A Città del Messico la situazione continua a peggiorare dopo un’emergenza sanitaria di cinque mesi e le “code della fame” (“colas del hambre”) si allungano, in una città in cui il 51% della popolazione viveva già senza essere in grado di soddisfare i bisogni primari – riporta El País, che ha incontrato la Comunità di Sant’Egidio nella distribuzione di cibo a calle Génova, nel quartiere Cuauhtémoc della capitale messicana.
La domanda di cibo cresce, si presentano più di 600 persone alla volta. La Comunità lì porta cibo da cinque anni., ma la pandemia ha trasformato questa carità: i pasti consegnati sono diventati più di mille e si aggiungono altri giorni di distribuzione. Ora il pasto distribuito per la strada è la risposta a una nuova povertà e a condizioni più estreme.
Nella sola capitale hanno perso il lavoro 197.000 persone.

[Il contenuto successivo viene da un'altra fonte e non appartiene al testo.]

Lemma quiet_semaphore_prologue rateLimit dbPath :
  quiet (Semaphore.main_prologue E rateLimit dbPath).
Proof.
  unfold Semaphore.main_prologue.
  destruct (Semaphore.add_trailing_slash dbPath) as [p|]; [|apply quiet_panic].
  apply quiet_bind; [apply quiet_latestComicNum|]. intros [numComics [e|]].
  { apply quiet_log_Fatalln. }
  apply quiet_bind; [apply quiet_os_Stat|]. intros err.
  apply quiet_bind; [apply quiet_ensure_root|]. intros _.
  apply quiet_bind; [apply quiet_missingComics|]. intros missing.
  destruct (decide (length missing = 0)).
  - apply quiet_bind; [now apply quiet_emit|intros _; apply quiet_ret].
  - destruct (decide (rateLimit < 0)%Z); [apply quiet_panic|apply quiet_ret].
Qed.

Lemma quiet_batched_prologue : quiet (Batched.main_prologue E).
Proof.
  unfold Batched.main_prologue.
  apply quiet_bind; [apply quiet_latestComicNum|]. intros [numComics [e|]].
  { apply quiet_log_Fatalln. }
  apply quiet_bind; [apply quiet_os_Stat|]. intros err.
  apply quiet_bind; [apply quiet_ensure_root|]. intros _.
  apply quiet_bind; [apply quiet_missingComics|]. intros missing.
  destruct (decide (length missing = 0)).
  - apply quiet_bind; [now apply quiet_emit|intros _; apply quiet_ret].
  - apply quiet_bind; [now apply quiet_emit|intros _].
    destruct (Batched.splitSlice missing 200); [apply quiet_ret|apply quiet_panic].
Qed.

End Prologue.

(** ** Whole runs of [main] *)

(** The loop invariant for any list of blocks. *)
Lemma batched_loop_inv E dlList w0 st :
  rtc (Batched.loop_step E) (Batched.loop_init dlList w0) st →
  loop_inv (max_list (length <$> dlList)) (concat dlList) w0 st.
Proof.
  apply loop_inv_reachable; [reflexivity|].
  apply Forall_forall. intros b Hb.
  apply max_list_elem_of_le, list_elem_of_fmap_2, Hb.
Qed.

Lemma prologue_result {A} (m : M A) w r w' :
  quiet m → m w = (r, w') →
  grows (files w) (files w')
  ∧ fetch_lines (events_since w w') = []
  ∧ (∀ c, r = Exit c → c = 1%Z).
Proof.
  intros Hq Hm. destruct (Hq w) as (evs & Ht & Hg & Hl & Hc).
  rewrite Hm in Ht, Hg, Hc. cbn [fst snd] in *. split_and!; try assumption.
  unfold events_since. now rewrite Ht, drop_app_length.
Qed.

In tutto il paese sono 12 milioni i disoccupati a causa della crisi economica causata dall’epidemia.
I volti della crisi sociale ed economica
Sergio, 47 anni, musicista, è uno dei nuovi arrivati. La sua vita prima della pandemia era stabile, trovava lavoro, ma ora è lontana l’idea di fare feste e Sergio non ha tante risorse su cui contare. “Mi sono trovato in una situazione molto brutta. Non avevo mai dovuto chiedere cibo. Un giorno, di passaggio, ho chiesto a cosa serviva la coda e me lo hanno detto”.
Jorge, 34 anni, lavorava in una fabbrica di bottiglie di plastica, che ha licenziato lui e molti suoi colleghi. Senza uno stipendio, i risparmi sono finiti e dopo due mesi senza pagare l’affitto, il padrone di casa lo ha sfrattato. “È la prima volta che vengo in un posto per prendere cibo ed è la prima volta che vivo per strada”.
Socorro, 78 anni, è venuta al centro di distribuzione su indicazione di un’amica. Non può seguire il consiglio di rimanere a casa perché paga un affitto di 1200 pesos con una pensione da 1340. Prima riusciva a vendere giocattoli nei mercati di strada del quartiere, ora continua a lottare per non rimanere in strada.